Tuesday, January 03, 2006

What’s in a Name?

Everything, if you ask an Indian, according to this.

Indians strictly refrain from naming their children after members of their family, a custom often followed in the West. It is unheard of for an Indian son to have the same name as his father, and naming children after grandparents, great-aunts or great-uncles, or other such relatives is almost equally rare.

Vikrum writes,

“Names are not only sacred and inviolable but they are also supposed to confer uniqueness on the name holder. Because names are supposed to be unique and descriptive of the name holder, Hindu parents sometimes wait for years before naming their child.”

He further goes on to state,

“In traditional Hindu culture, names are chosen days, weeks, months, or sometimes years after the child’s birth. The rationale is that the parents and others have to see the child, see how he behaves, and gauge his personality before conferring a name upon him.”

And concludes,

“All of this is ironic because the United States is considered an individualistic country, in which the individual is supposed to individually forge his identity. India, in juxtaposition, is considered a family-dominant society in which the family forms a great part of one's identity. It is ironic because the individualistic society (America) has a trend of recycling names in tribute while the family-dominated society (India) stresses individuality in naming.”

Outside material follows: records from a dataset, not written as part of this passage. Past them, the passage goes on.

(** No line of a block holds a line end. *)
Lemma block_lines_no_lf b : block_ok b = true -> Forall (fun l => ch_lf ∉ l) (block_lines b).
Proof.
  unfold block_ok. rewrite !andb_true_iff. intros [[[Hc Hn] _] Hi]. unfold block_lines.
  rewrite !Forall_app. split_and!.
  - apply Forall_fmap, Forall_forall. intros v Hv. rewrite forallb_forall in Hc.
    apply list_elem_of_In, Hc, bool_decide_eq_true in Hv. cbn. rewrite not_elem_of_cons. by split.
  - apply conf_text_spec in Hn as (_ & _ & _ & Hn). constructor; [|constructor].
    rewrite !not_elem_of_app. split_and!; [by destruct (block_default b); by_compute|done|by_compute].
  - apply Forall_fmap, Forall_forall. intros i Hin. rewrite forallb_forall in Hi.
    apply list_elem_of_In, Hi in Hin. cbn. unfold item_line.
    destruct (item_entry i) as [[key v]|] eqn:E.
    + destruct (item_key_word _ _ _ Hin E) as (_ & Hk & _ & _ & (_ & _ & _ & Hv)%conf_text_spec).
      apply nonblank_trimmed in Hk as (_ & _ & Hk). unfold key_line.
      rewrite not_elem_of_app, not_elem_of_cons. by split_and!.
    + destruct i; try done. apply bool_decide_eq_true in Hin. rewrite not_elem_of_cons. by split.
  - constructor; [|constructor]. by destruct (block_default b); by_compute.
Qed.

(** A written printer configuration is read back: every printer with what
    its lines say, the last line of a kind deciding, comments and keys of other
    kinds without effect, and its type classified from what was read. *)
Theorem parse_cups_printers_conf_text (blocks : list conf_block) :
  forallb block_ok blocks = true ->
  (length (filter (fun b => block_default b) blocks) <= 1)%nat ->
  parse_cups_printers_conf (render_conf blocks) = Value (block_printer <$> blocks).
Proof.
  intros Hok Hd. unfold parse_cups_printers_conf, render_conf. rewrite each_field_fields.
  rewrite <- (app_nil_r (concat _)), fields_concat, app_nil_r.
  - pose proof (blocks_fold blocks (Conf_state [] empty_printer false false false) Hok eq_refl) as H.
    cbn [saw_default] in H. specialize (H ltac:(lia)).
    destruct (fold_steps _ _ _) as [s|r]; [|done]. destruct H as [H1 H2]. cbn. by rewrite H1, H2.
  - apply Forall_bind, Forall_forall. intros b Hb. apply block_lines_no_lf.
    rewrite forallb_forall in Hok. by apply Hok, list_elem_of_In.
Qed.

An interesting concept, that I have spoken about before , is the Indian convention of using one’s father’s name as a second name of sorts, quite like one would normally use a middle name. Thus, my middle name, Christopher, is often mistakenly assumed to be my Dad’s name, which as you can imagine leads to confusion. Girls too, take on their father’s name (and not their mother’s) as a middle name. In the South though, I am told, both boys and girls use their mother’s name in the middle.

Indian names and surnames are strictly distinguished from each other. Thus, no name is also a surname or vice versa. This is in stark contrast to Moslem cultures where it is quite common for the same name to be used as both a name as well as a surname for different people. A cursory glance through the Pakistani cricket team would clarify my point.

Indians are also careful to distinguish between male and female names. The only prominent exception to this are the Sikhs, who often use the same name for both boys and girls. This, of course, leads to situations like the case of the former Indian cricketer Navjot Singh Sidhu, whose wife is also named Navjot. In the West too, a few names like Alex and Ashley are now unisex.

Personally, I have always been against the idea of one not getting to choose one’s own name. The one thing in this world that is mine, and I don’t even get to select it. I know of at least a few people who, displeased at the names their parents conferred upon them, actually decided to change their names. What’s funnier is that some of them actually switched to names that were even worse than the originals! To me, that’s the equivalent of a woman going to a cosmetic surgeon and saying, “Can you please make my breasts smaller!”

I think I’ll just leave my kids to name themselves, and refer to them as numbers until they’re old enough to do so!